Lemma fc_to_df_frame_witness :
  ∃ df log' l rows,
    @fc_to_df table_service dated_table (PyList [PyStr "first"; PyStr "millis"]) []
    = (Ret df, log') ∧
    @answer table_service (ReduceColumns_toList dated_table (length l) (PyList l))
    = Ret (PyList rows) ∧
    (∀ c, c ∈ df_columns df ↔
          PyStr c ∈ l ∨ c = "timestamp" ∧ PyStr "millis" ∈ l) ∧
    df_height df (length rows).
Proof.
  destruct (@fc_to_df table_service dated_table
              (PyList [PyStr "first"; PyStr "millis"]) [])
    as [[df|e] log'] eqn:He.
  - destruct (@fc_to_df_frame table_service dated_table
                (PyList [PyStr "first"; PyStr "millis"]) [] df log' He)
      as (l & rows & _ & Hrows & Hcols & Hh).
    by exists df, log', l, rows.
  - vm_compute in He. discriminate He.
Defined.

Lemma fc_to_df_timestamp_index_witness :
  ∃ df log',
    @fc_to_df table_service dated_table PyNone [] = (Ret df, log') ∧
    if bool_decide ("millis" ∈ df_columns df)
    then ∃ millis ts,
           df_getitem df "millis" log' = (Ret millis, log') ∧
           df_getitem df "timestamp" log' = (Ret ts, log') ∧
           df_index df = Some ts ∧
           Forall2 datetime_of_ms millis ts
    else df_index df = None.
Proof.
  destruct (@fc_to_df table_service dated_table PyNone [])
    as [[df|e] log'] eqn:He.
  - exists df, log'. split; [reflexivity|].
    exact (@fc_to_df_timestamp_index table_service dated_table PyNone [] df
             log' He).
  - vm_compute in He. discriminate He.
Defined.

Lemma reduce_regions_props_witness :
  ∃ fc d,
    @create_reduce_regions flat_engine [region_a; region_b] tt true
      (Some ["CLOUDY_PIXEL_PERCENTAGE"]) CRS 20 scene = Some fc ∧
    @eng_reduceRegions flat_engine scene [region_a; region_b] tt CRS 20
    = Some d ∧
    Forall2 (λ f f', f_geometry f' = f_geometry f) d fc.
Proof.
  destruct (@create_reduce_regions flat_engine [region_a; region_b] tt true
              (Some ["CLOUDY_PIXEL_PERCENTAGE"]) CRS 20 scene)
    as [fc|] eqn:He.
  - destruct (@reduce_regions_props flat_engine [region_a; region_b] tt true
                (Some ["CLOUDY_PIXEL_PERCENTAGE"]) CRS 20 scene fc He)
      as (d & Hd & Hall).
    exists fc, d. split; [reflexivity|]. split; [exact Hd|].
    eapply Forall2_impl; [exact Hall|]. intros f f' [Hgeo _]. exact Hgeo.
  - vm_compute in He. discriminate He.
Defined.

Lemma shapely_to_ee_poly_ring_witness :
  ∃ ring,
    shapely_to_ee_poly (mkShapelyPolygon ([0; 1; 1]%Q, [0; 0; 1]%Q)) CRS
    = Geometry_Polygon [ring] CRS false ∧
    ring.*1 = [0; 1; 1]%Q ∧ ring.*2 = [0; 0; 1]%Q.
Proof.
  destruct (shapely_to_ee_poly_ring [0; 1; 1]%Q [0; 0; 1]%Q CRS)
    as (ring & Hpoly & _ & _ & Hxy).
  exists ring. split; [exact Hpoly|]. apply Hxy. reflexivity.
Defined.
(** * The Xero accounting client: field mapping, transport and facade

    A shallow embedding of [client.ts] (the class [XeroClientImpl]), of the
    credential and settings helpers of [types/env.ts], of the pagination
    helpers of [utils/formatters.ts] and of the [fetch] handler of
    [index.ts], followed by the properties of the specification that are
    settled on it and by further properties of the code.

    JavaScript values are kept untyped, as they are at run time: the casts
    [c.Name as string] of the source erase to nothing, so a mapper copies
    whatever the wire record holds. *)

From Stdlib Require Import String Ascii List ZArith Bool Lia QArith_base.
From Stdlib Require DecimalString DecimalPos.
Import ListNotations.
Close Scope Q_scope.
Local Open Scope string_scope.

(* ===================================================================== *)
(** ** JavaScript values *)
(* ===================================================================== *)

Module Js.

(** A JavaScript number is [NaN] or a finite value. The client never
    computes with numbers: it tests them for truthiness, prints them and
    passes them on, so the finite ones are kept as exact rationals. *)
Inductive number :=
| NaN
| Fin (q : Q).

Definition of_Z (z : Z) : number := Fin (inject_Z z).
Definition of_nat (n : nat) : number := of_Z (Z.of_nat n).

(** Objects keep their own properties in insertion order, as
    [JSON.stringify] enumerates them. *)
Unset Elimination Schemes.
Inductive value :=
| VUndef
| VNull
| VBool (b : bool)
| VNum (n : number)
| VStr (s : string)
| VArr (items : list value)
| VObj (fields : list (string * value)).
Set Elimination Schemes.

Definition props := list (string * value).

Section ValueInduction.
Variable P : value -> Prop.
Hypothesis Hundef : P VUndef.
Hypothesis Hnull : P VNull.
Hypothesis Hbool : forall b, P (VBool b).
Hypothesis Hnum : forall n, P (VNum n).
Hypothesis Hstr : forall s, P (VStr s).
Hypothesis Harr : forall l, Forall P l -> P (VArr l).
Hypothesis Hobj : forall o, Forall (fun kv => P (snd kv)) o -> P (VObj o).

Fixpoint value_deep_ind (v : value) : P v :=
  match v with
  | VUndef => Hundef
  | VNull => Hnull
  | VBool b => Hbool b
  | VNum n => Hnum n
  | VStr s => Hstr s
  | VArr l =>
      Harr l ((fix all (l : list value) : Forall P l :=
                 match l with
                 | [] => Forall_nil P
                 | x :: r => Forall_cons x (value_deep_ind x) (all r)
                 end) l)
  | VObj o =>
      Hobj o ((fix all (o : props) : Forall (fun kv => P (snd kv)) o :=
                 match o with
                 | [] => Forall_nil _
                 | kv :: r => Forall_cons kv (value_deep_ind (snd kv)) (all r)
                 end) o)
  end.
End ValueInduction.

(** [if (x)]: the falsy values are [undefined], [null], [false], [0],
    [NaN] and the empty string. *)
Definition num_truthy (n : number) : bool :=
  match n with
  | NaN => false
  | Fin q => negb (Qnum q =? 0)%Z
  end.

Definition truthy (v : value) : bool :=
  match v with
  | VUndef | VNull => false
  | VBool b => b
  | VNum n => num_truthy n
  | VStr s => negb (s =? "")
  | VArr _ | VObj _ => true
  end.

(** [x !== undefined] *)
Definition defined (v : value) : bool :=
  match v with
  | VUndef => false
  | _ => true
  end.

(** [x == null]: the values on which a property read throws. *)
Definition nullish (v : value) : bool :=
  match v with
  | VUndef | VNull => true
  | _ => false
  end.

(** [a || b] *)
Definition or_else (a b : value) : value := if truthy a then a else b.

(** *** Own properties *)

Fixpoint lookup (k : string) (o : props) : option value :=
  match o with
  | [] => None
  | (k', v) :: r => if k =? k' then Some v else lookup k r
  end.

(** [o.k = v]: an existing property keeps its place, a new one goes last. *)
Fixpoint assign (k : string) (v : value) (o : props) : props :=
  match o with
  | [] => [(k, v)]
  | (k', v') :: r => if k =? k' then (k, v) :: r else (k', v') :: assign k v r
  end.

Definition keys (o : props) : list string := map fst o.

(** [v.k] on a value that is neither [undefined] nor [null]. The names the
    client reads are the identifiers written in its source; none of them is
    defined by a prototype except [length], so every other name read on a
    primitive or an array gives [undefined]. Indexed reads go through
    [at0]. The length of a string is only ever tested against zero. *)
Definition member (v : value) (k : string) : value :=
  match v with
  | VObj o => match lookup k o with Some x => x | None => VUndef end
  | VArr l => if k =? "length" then VNum (of_nat (length l)) else VUndef
  | VStr s => if k =? "length" then VNum (of_nat (String.length s)) else VUndef
  | _ => VUndef
  end.

(** [v?.k] *)
Definition opt_member (v : value) (k : string) : value :=
  if nullish v then VUndef else member v k.

(** [v[0]] on a value that is neither [undefined] nor [null]. *)
Definition at0 (v : value) : value :=
  match v with
  | VArr (x :: _) => x
  | VObj o => match lookup "0" o with Some x => x | None => VUndef end
  | VStr (String c _) => VStr (String c "")
  | _ => VUndef
  end.

(** *** What [JSON.stringify] writes

    The request body is kept as the JSON document that [JSON.stringify]
    writes rather than as its text: a property whose value is [undefined]
    is left out, an [undefined] array element and [NaN] are written as
    [null]. *)
Fixpoint stringify (v : value) : value :=
  match v with
  | VArr l =>
      VArr (map (fun x => match x with
                          | VUndef => VNull
                          | _ => stringify x
                          end) l)
  | VObj o =>
      VObj ((fix each (o : props) : props :=
               match o with
               | [] => []
               | (k, x) :: r =>
                   match x with
                   | VUndef => each r
                   | _ => (k, stringify x) :: each r
                   end
               end) o)
  | VNum NaN => VNull
  | _ => v
  end.

(** A JSON document holds no [undefined] and no [NaN], at any depth. *)
Fixpoint is_json (v : value) : bool :=
  match v with
  | VUndef => false
  | VNum NaN => false
  | VArr l => forallb is_json l
  | VObj o => forallb (fun kv => is_json (snd kv)) o
  | _ => true
  end.

(** *** Failures *)

(** What a [TypeError] raised by the engine is about. *)
Inductive fault :=
| ReadOfNullish (base : value) (prop : string)
| NotAFunction (prop : string).

(** Modelled from the spec: the error classes of [utils/errors.js], which
    [client.ts] imports and which is not among the sources
    ([AuthenticationError], [RateLimitError] and [CrmApiError], the
    [AuthenticationFailed], [RateLimitExceeded{retryAfterSeconds}] and
    [ApiError{message, httpStatus}] of the specification); each keeps the
    arguments its constructor is called with. The other constructors
    are the failures the engine itself raises: a [TypeError] for a read on
    [undefined] or [null] or a call of something that is no function, the
    [SyntaxError] of [response.json()], the rejection of [fetch], and a
    plain [new Error(message)]. *)
Inductive error :=
| AuthenticationError (message : string)
| RateLimitError (message : string) (retryAfterSeconds : number)
| CrmApiError (message : value) (statusCode : Z)
| TypeError (why : fault)
| SyntaxError (text : string)
| FetchError (message : string)
| PlainError (message : string).

Definition result (A : Type) : Type := (error + A)%type.

Definition ok {A} (x : A) : result A := inr x.
Definition throw {A} (e : error) : result A := inl e.

Definition and_then {A B} (r : result A) (k : A -> result B) : result B :=
  match r with
  | inl e => inl e
  | inr x => k x
  end.

(** [v.k], which throws on [undefined] and [null]. *)
Definition read (v : value) (k : string) : result value :=
  if nullish v then throw (TypeError (ReadOfNullish v k)) else ok (member v k).

(** [v[0]], which throws on [undefined] and [null]. *)
Definition read0 (v : value) : result value :=
  if nullish v then throw (TypeError (ReadOfNullish v "0")) else ok (at0 v).

(** [l.map(f)] for a callback that may throw: left to right, the first
    failure ends the loop. *)
Fixpoint traverse {A B} (f : A -> result B) (l : list A) : result (list B) :=
  match l with
  | [] => ok []
  | x :: r =>
      and_then (f x) (fun y =>
      and_then (traverse f r) (fun ys => ok (y :: ys)))
  end.

(** [v.map(f)]: only an array has the method. *)
Definition array_map (what : string) (f : value -> result value) (v : value)
  : result value :=
  match v with
  | VArr l => and_then (traverse f l) (fun ys => ok (VArr ys))
  | _ =>
      if nullish v then throw (TypeError (ReadOfNullish v "map"))
      else throw (TypeError (NotAFunction what))
  end.

(** [{ k1: v1, ..., kn: vn }] *)
Definition literal (o : props) : value := VObj o.

End Js.

(* ===================================================================== *)
(** ** The entity mapper *)
(* ===================================================================== *)

Module Mapper.
Import Js.

(** One property [to: x.from] of an object literal, or, in the payments of
    a batch payment, [to: x.from ? { idKey: x.from.idField } : undefined]. *)
Inductive part :=
| Plain (to from : string)
| Linked (to from idKey idField : string).

Definition part_name (p : part) : string :=
  match p with
  | Plain t _ => t
  | Linked t _ _ _ => t
  end.

Definition part_source (p : part) : string :=
  match p with
  | Plain _ f => f
  | Linked _ f _ _ => f
  end.

Definition part_value (x : value) (p : part) : result (string * value) :=
  match p with
  | Plain t f => and_then (read x f) (fun v => ok (t, v))
  | Linked t f idKey idField =>
      and_then (read x f) (fun v =>
        ok (t, if truthy v then literal [(idKey, member v idField)] else VUndef))
  end.

(** [({ K1: x.f1, ..., Kn: x.fn })] *)
Definition build (parts : list part) (x : value) : result value :=
  and_then (traverse (part_value x) parts) (fun o => ok (VObj o)).

Definition copies (l : list (string * string)) : list part :=
  map (fun p => Plain (fst p) (snd p)) l.

(** *** Domain to wire *)

Inductive guard :=
| IfTruthy       (* if (src.f) ... *)
| IfDefined.     (* if (src.f !== undefined) ... *)

Inductive payload :=
| Copy                             (* result.K = src.f *)
| Ref (idKey idField : string)     (* result.K = { idKey: src.f.idField } *)
| Obj (parts : list part)          (* result.K = { K1: src.f.f1, ... } *)
| Each (parts : list part).        (* result.K = src.f.map(x => ({ K1: x.f1, ... })) *)

(** One statement [if (src.field ...) result.key = ...] of a [map...ToXero]
    method. *)
Record rule := {
  field : string;
  key : string;
  when : guard;
  what : payload;
}.

Definition passes (g : guard) (v : value) : bool :=
  match g with
  | IfTruthy => truthy v
  | IfDefined => defined v
  end.

Definition payload_value (r : rule) (v : value) : result value :=
  match what r with
  | Copy => ok v
  | Ref idKey idField =>
      and_then (read v idField) (fun i => ok (literal [(idKey, i)]))
  | Obj parts => build parts v
  | Each parts => array_map (field r) (build parts) v
  end.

————

» Problem
From the records above, print exactly the lines that run from the line with "A shallow embedding" to the line with "helpers of [utils/formatters.ts]", inclusive.

» Solution to this task
    A shallow embedding of [client.ts] (the class [XeroClientImpl]), of the
    credential and settings helpers of [types/env.ts], of the pagination
    helpers of [utils/formatters.ts] and of the [fetch] handler of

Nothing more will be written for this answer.